Note that Alchemy does not use Skolemization to remove existential
quantifiers when converting a formula to CNF. Instead, it replaces
existentially quantified subformulas by disjunctions of all their
groundings. (Skolemization is sound for resolution, but not sound in
general.) For example, when there are only two constants `Alice`
and `Bob`, the formula
`EXIST x,y advisedBy(x,y)` becomes: `advisedBy(Alice,Alice) v
advisedBy(Alice,Bob) v
advisedBy(Bob,Alice) v advisedBy(Bob,Bob)`.
This may result in very large CNF formulas, and existential quantifiers
(or negated universal quantifiers) should be used with care.

Types and constants can be declared in an `.mln` file with the following
syntax: `<typename> = { <constant1>, <constant2>, ... }`,
e.g., `person = { Alice, Bob }`.
You can also declare integer types, e.g.,
`ageOfStudent = { 18, ..., 22 }`.
You may have a line break between
constants.

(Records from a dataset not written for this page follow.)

(* ===== verification/FsSpec.v ===== *)
(** Specifications of the block and inode operations of Fs (src/p4/fs.c).

    Inside a transaction an operation sees the blocks through the cache: [sees c g v h] says that the cache shows
    [v], that the buffers [h] are held and that the log is in use.  On it: the free-block
    bitmap ([balloc], [bfree]), the block map of a file ([bmap]) and its bytes ([readi], [writei], [itrunc]). *)

From Stdlib Require Import ZArith Lia.
From stdpp Require Import base numbers list gmap fin_sets sets strings.
From S2P Require Import Prelude Bio Log LogCrash Fs.
#[local] Open Scope Z_scope.

(** * Bits *)

Lemma bit_of_testbit d b : 0 <= b → (bit_of d b =? 0) = negb (Z.testbit (d !!! Z.to_nat (b / 8)) (b mod 8)).
Proof.
  intros Hb. unfold bit_of. set (x := d !!! _). set (k := b mod 8). assert (0 <= k) as Hk by (apply Z.mod_pos_bound; lia).
  rewrite Z.shiftl_1_l. destruct (Z.testbit x k) eqn:E; cbn [negb].
  - apply Z.eqb_neq. intros E0. apply (f_equal (λ z, Z.testbit z k)) in E0.
    rewrite Z.land_spec, E, Z.pow2_bits_true, Z.bits_0 in E0 by done. done.
  - apply Z.eqb_eq. apply Z.bits_inj'. intros j Hj. rewrite Z.land_spec, Z.bits_0, Z.pow2_bits_eqb by done.
    destruct (Z.eqb_spec k j) as [<-|_]; [by rewrite E|apply andb_false_r].
Qed.

Lemma bit_of_set d b b' : 0 <= b → 0 <= b' → (Z.to_nat (b / 8) < length d)%nat →
  (bit_of (set_bit d b) b' =? 0) = (bit_of d b' =? 0) && negb (b' =? b).
Proof.
  intros Hb Hb' Hl. rewrite !bit_of_testbit by done. unfold set_bit.
  assert (0 <= b mod 8 < 8 ∧ 0 <= b' mod 8 < 8) as [Hm Hm'] by (split; apply Z.mod_pos_bound; lia).
  pose proof (Z.div_mod b 8 ltac:(lia)). pose proof (Z.div_mod b' 8 ltac:(lia)).
  pose proof (Z.div_pos b 8 Hb ltac:(lia)). pose proof (Z.div_pos b' 8 Hb' ltac:(lia)).
  destruct (decide (b / 8 = b' / 8)) as [Eq|Hne].
  - rewrite <- Eq, list_lookup_total_insert_eq by done. unfold u8. rewrite Z.mod_pow2_bits_low, Z.lor_spec, Z.shiftl_1_l, Z.pow2_bits_eqb by lia.
    destruct (Z.eqb_spec (b mod 8) (b' mod 8)), (Z.eqb_spec b' b); try lia; rewrite ?orb_true_r, ?orb_false_r, ?andb_false_r, ?andb_true_r; done.
  - rewrite list_lookup_total_insert_ne by lia. destruct (Z.eqb_spec b' b) as [->|_]; [done|]. by rewrite andb_true_r.
Qed.

Lemma bit_of_clear d b b' : 0 <= b → 0 <= b' → (Z.to_nat (b / 8) < length d)%nat →
  (bit_of (clear_bit d b) b' =? 0) = (bit_of d b' =? 0) || (b' =? b).
Proof.
  intros Hb Hb' Hl. rewrite !bit_of_testbit by done. unfold clear_bit.
  assert (0 <= b mod 8 < 8 ∧ 0 <= b' mod 8 < 8) as [Hm Hm'] by (split; apply Z.mod_pos_bound; lia).
  pose proof (Z.div_mod b 8 ltac:(lia)). pose proof (Z.div_mod b' 8 ltac:(lia)).
  pose proof (Z.div_pos b 8 Hb ltac:(lia)). pose proof (Z.div_pos b' 8 Hb' ltac:(lia)).
  destruct (decide (b / 8 = b' / 8)) as [Eq|Hne].
  - rewrite <- Eq, list_lookup_total_insert_eq by done. unfold u8.
    rewrite Z.mod_pow2_bits_low, Z.land_spec, Z.lnot_spec, Z.shiftl_1_l, Z.pow2_bits_eqb by lia.
    destruct (Z.eqb_spec (b mod 8) (b' mod 8)), (Z.eqb_spec b' b); try lia; cbn [negb];
      rewrite ?orb_true_r, ?orb_false_r, ?andb_false_r, ?andb_true_r; done.
  - rewrite list_lookup_total_insert_ne by lia. destruct (Z.eqb_spec b' b) as [->|_]; [done|]. by rewrite orb_false_r.
Qed.

(** * Stores into a block *)

Lemma length_splice d o x : (o + length x ≤ length d)%nat → length (splice d o x) = length d.
Proof. intros Hl. unfold splice. rewrite !length_app, length_take, length_drop. lia. Qed.

Lemma splice_in d o x k : (o + length x ≤ length d)%nat → (o ≤ k < o + length x)%nat → splice d o x !!! k = x !!! (k - o)%nat.
Proof.
  intros Hl Hk. rewrite !list_lookup_total_alt. unfold splice. rewrite lookup_app_r by (rewrite length_take; lia).
  rewrite length_take, lookup_app_l by lia. do 2 f_equal. lia.
Qed.

Lemma splice_lookup_out d o x k : (o + length x ≤ length d)%nat → ¬ (o ≤ k < o + length x)%nat → splice d o x !! k = d !! k.
Proof.
  intros Hl Hk. unfold splice. destruct (decide (k < o)%nat).
  - rewrite lookup_app_l by (rewrite length_take; lia). by rewrite lookup_take_lt by lia.
  - rewrite lookup_app_r by (rewrite length_take; lia). rewrite length_take, lookup_app_r by lia.
    rewrite lookup_drop. f_equal. lia.
Qed.

Lemma splice_out d o x k : (o + length x ≤ length d)%nat → ¬ (o ≤ k < o + length x)%nat → splice d o x !!! k = d !!! k.
Proof. intros Hl Hk. rewrite !list_lookup_total_alt. by rewrite splice_lookup_out. Qed.

Lemma splice_slice d o x : (o + length x ≤ length d)%nat → take (length x) (drop o (splice d o x)) = x.
Proof.
  intros Hl. unfold splice. rewrite drop_app_ge by (rewrite length_take; lia). rewrite length_take.
  replace (o - o `min` length d)%nat with 0%nat by lia. rewrite drop_0. apply take_app_length.
Qed.

Lemma splice_disjoint d o x o' n : (o + length x ≤ length d)%nat → (o' + n ≤ o ∨ o + length x ≤ o')%nat →
  take n (drop o' (splice d o x)) = take n (drop o' d).
Proof.
  intros Hl Hd. apply list_eq. intros k. destruct (decide (k < n)%nat); [|by rewrite !lookup_take_ge by lia].
  rewrite !lookup_take_lt, !lookup_drop by done. apply splice_lookup_out; lia.
Qed.

Section fsspec.
Context {C : Type} `{BL : BufLaws C cview} (g0 : log) (HL : layout g0).

Abbreviation key := (home_key g0).
Abbreviation okb := (home_ok g0).

(** * Blocks inside a transaction *)

Record sees (c : C) (g : log) (v : disk_map) (h : gmap nat bkey) : Prop := {
  se_place : dev g = dev g0 ∧ start g = start g0 ∧ lsize g = lsize g0;
  se_ok : Forall okb (lh g);
  se_nodup : NoDup (lh g);
  se_view : ∃ d, cview c (CAbs v d h (logged g0 (lh g))) ∧ ∀ k, k ∉ logged g0 (lh g) → v !!! k = d !!! k }.

(** The log has room for [k] more blocks, and the cache for the buffers of an operation. *)
Definition room (g : log) (k : nat) : Prop :=
  (length (lh g) + k ≤ 27)%nat ∧ Z.of_nat (length (lh g) + k) < lsize g0 ∧ (k = 0%nat ∨ 1 <= outstanding g).

Lemma room_le g k k' : (k' ≤ k)%nat → room g k → room g k'.
Proof. unfold room. lia. Qed.

Lemma fs_bread c g v h b : sees c g v h → okb b → (∀ i, h !! i ≠ Some (key b)) → room g 0 → (size h ≤ 2)%nat →
  ∃ i c', c_bread c (dev g0, b) = Ok (i, c') ∧ h !! i = None ∧ sees c' g v (<[i := key b]> h).
Proof using BL HL.
  intros [Hpl Hok Hnd (d & Hc & Hcl)] Hb Hh [Hr _] Hsz. pose proof (logged_size g0 HL (lh g)) as Hs.
  destruct (law_bread (cview := cview) c _ (key b) Hc) as (i & c' & E & Hi & Hc' & _);
    [by apply home_key_ok|done|right; cbn [pins held]; unfold NBUF; lia|].
  exists i, c'. split_and!; [done..|]. split; [done..|]. by exists d.
Qed.

Lemma fs_data c g v h i b : sees c g v h → h !! i = Some (key b) → c_data c i = Ok (v !!! key b).
Proof using BL. intros [_ _ _ (d & Hc & _)] Hi. by apply (law_data (cview := cview) c _ i (key b) Hc). Qed.

Lemma fs_store c g v h i b x : sees c g v h → h !! i = Some (key b) → okb b → room g 1 →
  ∃ c', store_log c g i x = Ok (c', set_lh (absorb (lh g) b) g) ∧
    sees c' (set_lh (absorb (lh g) b) g) (<[key b := x]> v) h.
Proof using BL HL.
  intros [(Hd & Hs & Hl) Hok Hnd (d & Hc & Hcl)] Hi Hb (Hr1 & Hr2 & Ho).
  destruct (law_store (cview := cview) c _ i (key b) x Hc Hi) as [Hc1 _]. cbn [view dsk held pins] in Hc1.
  destruct (law_data (cview := cview) _ _ i (key b) Hc1 Hi) as [_ Ek].
  destruct (law_pin (cview := cview) _ _ i (key b) Hc1 Hi) as [Hc2 _]. cbn [view dsk held pins] in Hc2.
  destruct (absorb_spec g0 HL (lh g) b Hb Hok Hnd) as (El & Hok' & Hnd' & _).
  exists (c_pin (c_store c i x) i). unfold store_log, log_write, LOGSIZE.
  rewrite (proj2 (Z.leb_gt _ _)), (proj2 (Z.leb_gt _ _)), (proj2 (Z.ltb_ge _ _)) by lia. cbn [orb]. rewrite Ek, bind_Ok.
  split; [done|]. split; cbn [set_lh lh outstanding]; try done. exists d. rewrite El. split; [done|].
  intros k Hk. rewrite lookup_total_insert_ne; [apply Hcl|]; set_solver.
Qed.

Lemma fs_brelse c g v h i b : sees c g v h → h !! i = Some (key b) →
  ∃ c', c_brelse c i = Ok c' ∧ sees c' g v (delete i h).
Proof using BL.
  intros [Hpl Hok Hnd (d & Hc & Hcl)] Hi.
  destruct (law_brelse (cview := cview) c _ i (key b) Hc Hi) as (c' & E & Hc' & _).
  { cbn [view dsk pins]. destruct (decide (key b ∈ logged g0 (lh g))) as [?|Hn]; [by left|right; by apply Hcl]. }
  exists c'. split; [done|]. split; [done..|]. by exists d.
Qed.

(** The log of [g] with the blocks [bl] recorded. *)
Definition logs (g : log) (bl : list Z) : log := set_lh (foldl absorb (lh g) bl) g.

Lemma absorb_length bl b : (length (absorb bl b) ≤ S (length bl))%nat.
Proof. unfold absorb. case_decide; [lia|]. rewrite length_app. cbn. lia. Qed.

Each declared type must have at least one constant.
A constant is considered to be declared the first time it is
encountered in a type declaration, a formula, or a ground atom
(in a`.db` file).

You can include other `.mln` files in a `.mln` file with the
`"#include" ` keyword. For example, you can include formulas about
a university domain in your `.mln` file about a company domain with
`#include "university.mln"`.

The executables will print out error messages when they encounter syntax or semantic errors. Each message will indicate the line and column number of the error (lines start from 1 and columns from 0). An error may not be exactly at the indicated column but near it, and an error may also be a result of previous ones (much like compiler error messages).

Predicates and functions play a large role in Alchemy and this topic (including syntax) is covered extensively in the next section.